WHAT TO PRODUCE
Please say how many lines of the entries below contain the word "false", and leave out everything else.

EXCERPTED DATA
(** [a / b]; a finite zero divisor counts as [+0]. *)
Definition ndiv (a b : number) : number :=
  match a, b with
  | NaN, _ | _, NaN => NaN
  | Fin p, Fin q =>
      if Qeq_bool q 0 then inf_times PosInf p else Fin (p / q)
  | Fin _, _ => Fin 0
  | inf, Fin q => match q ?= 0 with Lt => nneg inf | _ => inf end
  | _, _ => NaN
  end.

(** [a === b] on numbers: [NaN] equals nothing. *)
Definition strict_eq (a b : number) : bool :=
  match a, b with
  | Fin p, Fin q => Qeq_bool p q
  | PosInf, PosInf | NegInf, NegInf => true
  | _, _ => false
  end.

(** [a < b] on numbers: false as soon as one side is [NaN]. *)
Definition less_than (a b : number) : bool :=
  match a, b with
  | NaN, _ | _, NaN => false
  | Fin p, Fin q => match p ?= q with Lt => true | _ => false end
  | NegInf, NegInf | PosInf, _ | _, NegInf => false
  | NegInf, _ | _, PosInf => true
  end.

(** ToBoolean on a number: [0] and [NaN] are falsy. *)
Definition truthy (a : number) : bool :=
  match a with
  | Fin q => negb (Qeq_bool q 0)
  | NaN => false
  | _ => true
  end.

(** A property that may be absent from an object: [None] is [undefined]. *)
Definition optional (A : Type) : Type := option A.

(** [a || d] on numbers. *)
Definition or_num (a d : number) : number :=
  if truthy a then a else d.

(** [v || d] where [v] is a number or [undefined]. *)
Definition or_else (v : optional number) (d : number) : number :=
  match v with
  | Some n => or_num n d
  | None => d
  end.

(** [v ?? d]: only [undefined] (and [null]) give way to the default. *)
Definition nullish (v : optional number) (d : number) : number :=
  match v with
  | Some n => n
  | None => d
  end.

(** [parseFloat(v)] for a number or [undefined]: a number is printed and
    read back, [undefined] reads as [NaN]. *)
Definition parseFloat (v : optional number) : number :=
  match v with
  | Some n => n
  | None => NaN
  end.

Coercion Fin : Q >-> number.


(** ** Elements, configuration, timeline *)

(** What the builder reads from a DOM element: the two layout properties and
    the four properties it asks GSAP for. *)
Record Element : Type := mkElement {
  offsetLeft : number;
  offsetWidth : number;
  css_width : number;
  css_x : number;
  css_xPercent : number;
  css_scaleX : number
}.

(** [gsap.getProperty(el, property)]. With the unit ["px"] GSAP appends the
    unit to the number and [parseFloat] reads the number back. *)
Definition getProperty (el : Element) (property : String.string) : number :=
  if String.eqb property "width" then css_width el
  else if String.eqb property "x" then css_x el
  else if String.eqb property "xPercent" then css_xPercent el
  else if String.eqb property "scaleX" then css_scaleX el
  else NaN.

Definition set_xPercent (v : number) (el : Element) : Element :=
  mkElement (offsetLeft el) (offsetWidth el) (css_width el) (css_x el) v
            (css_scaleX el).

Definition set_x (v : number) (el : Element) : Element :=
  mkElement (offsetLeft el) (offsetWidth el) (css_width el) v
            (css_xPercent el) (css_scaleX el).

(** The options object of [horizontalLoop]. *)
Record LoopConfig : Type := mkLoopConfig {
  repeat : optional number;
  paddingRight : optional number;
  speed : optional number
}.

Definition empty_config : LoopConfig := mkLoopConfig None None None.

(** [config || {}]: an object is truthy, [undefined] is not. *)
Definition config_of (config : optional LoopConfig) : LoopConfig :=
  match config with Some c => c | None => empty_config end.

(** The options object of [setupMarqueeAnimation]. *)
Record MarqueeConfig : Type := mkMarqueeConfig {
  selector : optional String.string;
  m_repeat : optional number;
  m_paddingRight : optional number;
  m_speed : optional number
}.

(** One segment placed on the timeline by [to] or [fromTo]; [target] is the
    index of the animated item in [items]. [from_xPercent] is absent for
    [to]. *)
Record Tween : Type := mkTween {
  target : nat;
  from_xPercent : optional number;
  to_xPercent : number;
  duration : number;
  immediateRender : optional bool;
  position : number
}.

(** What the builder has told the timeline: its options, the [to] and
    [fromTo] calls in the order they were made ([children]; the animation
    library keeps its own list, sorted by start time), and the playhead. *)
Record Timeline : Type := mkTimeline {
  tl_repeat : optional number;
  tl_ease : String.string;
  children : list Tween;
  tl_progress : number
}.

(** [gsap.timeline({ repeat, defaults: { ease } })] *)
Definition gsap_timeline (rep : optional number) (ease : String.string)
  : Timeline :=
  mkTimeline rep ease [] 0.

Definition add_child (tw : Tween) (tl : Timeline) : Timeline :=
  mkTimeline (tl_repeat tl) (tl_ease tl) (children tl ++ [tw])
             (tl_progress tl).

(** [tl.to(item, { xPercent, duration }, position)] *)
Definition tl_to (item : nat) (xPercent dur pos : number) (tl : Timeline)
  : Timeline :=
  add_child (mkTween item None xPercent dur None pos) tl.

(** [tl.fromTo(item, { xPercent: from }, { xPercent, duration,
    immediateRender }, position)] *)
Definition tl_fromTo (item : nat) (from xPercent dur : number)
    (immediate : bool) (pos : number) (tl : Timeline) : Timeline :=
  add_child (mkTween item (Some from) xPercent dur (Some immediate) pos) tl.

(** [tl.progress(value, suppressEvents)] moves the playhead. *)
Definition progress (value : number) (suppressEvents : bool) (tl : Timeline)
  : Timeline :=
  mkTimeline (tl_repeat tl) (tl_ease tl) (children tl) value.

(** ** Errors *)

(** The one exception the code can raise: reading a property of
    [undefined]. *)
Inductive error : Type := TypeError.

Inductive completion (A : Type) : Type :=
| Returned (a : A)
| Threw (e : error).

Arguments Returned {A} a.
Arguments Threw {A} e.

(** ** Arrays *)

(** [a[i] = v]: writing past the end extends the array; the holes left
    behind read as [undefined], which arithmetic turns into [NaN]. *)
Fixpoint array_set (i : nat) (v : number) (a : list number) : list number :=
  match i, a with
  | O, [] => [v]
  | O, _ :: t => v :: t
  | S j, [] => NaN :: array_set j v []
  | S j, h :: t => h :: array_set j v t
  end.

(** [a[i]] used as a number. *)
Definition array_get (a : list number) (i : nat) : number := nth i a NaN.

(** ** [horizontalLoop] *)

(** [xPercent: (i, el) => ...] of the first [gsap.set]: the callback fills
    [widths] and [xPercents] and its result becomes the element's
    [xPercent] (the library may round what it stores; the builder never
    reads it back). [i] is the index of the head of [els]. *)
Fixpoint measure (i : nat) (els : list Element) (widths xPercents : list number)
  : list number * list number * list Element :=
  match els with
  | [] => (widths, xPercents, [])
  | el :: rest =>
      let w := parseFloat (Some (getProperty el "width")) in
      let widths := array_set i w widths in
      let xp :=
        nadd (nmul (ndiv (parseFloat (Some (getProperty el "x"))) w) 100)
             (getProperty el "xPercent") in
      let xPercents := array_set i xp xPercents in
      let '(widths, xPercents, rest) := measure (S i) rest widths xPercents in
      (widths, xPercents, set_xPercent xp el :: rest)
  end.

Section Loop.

ANSWER TO THE PROBLEM
6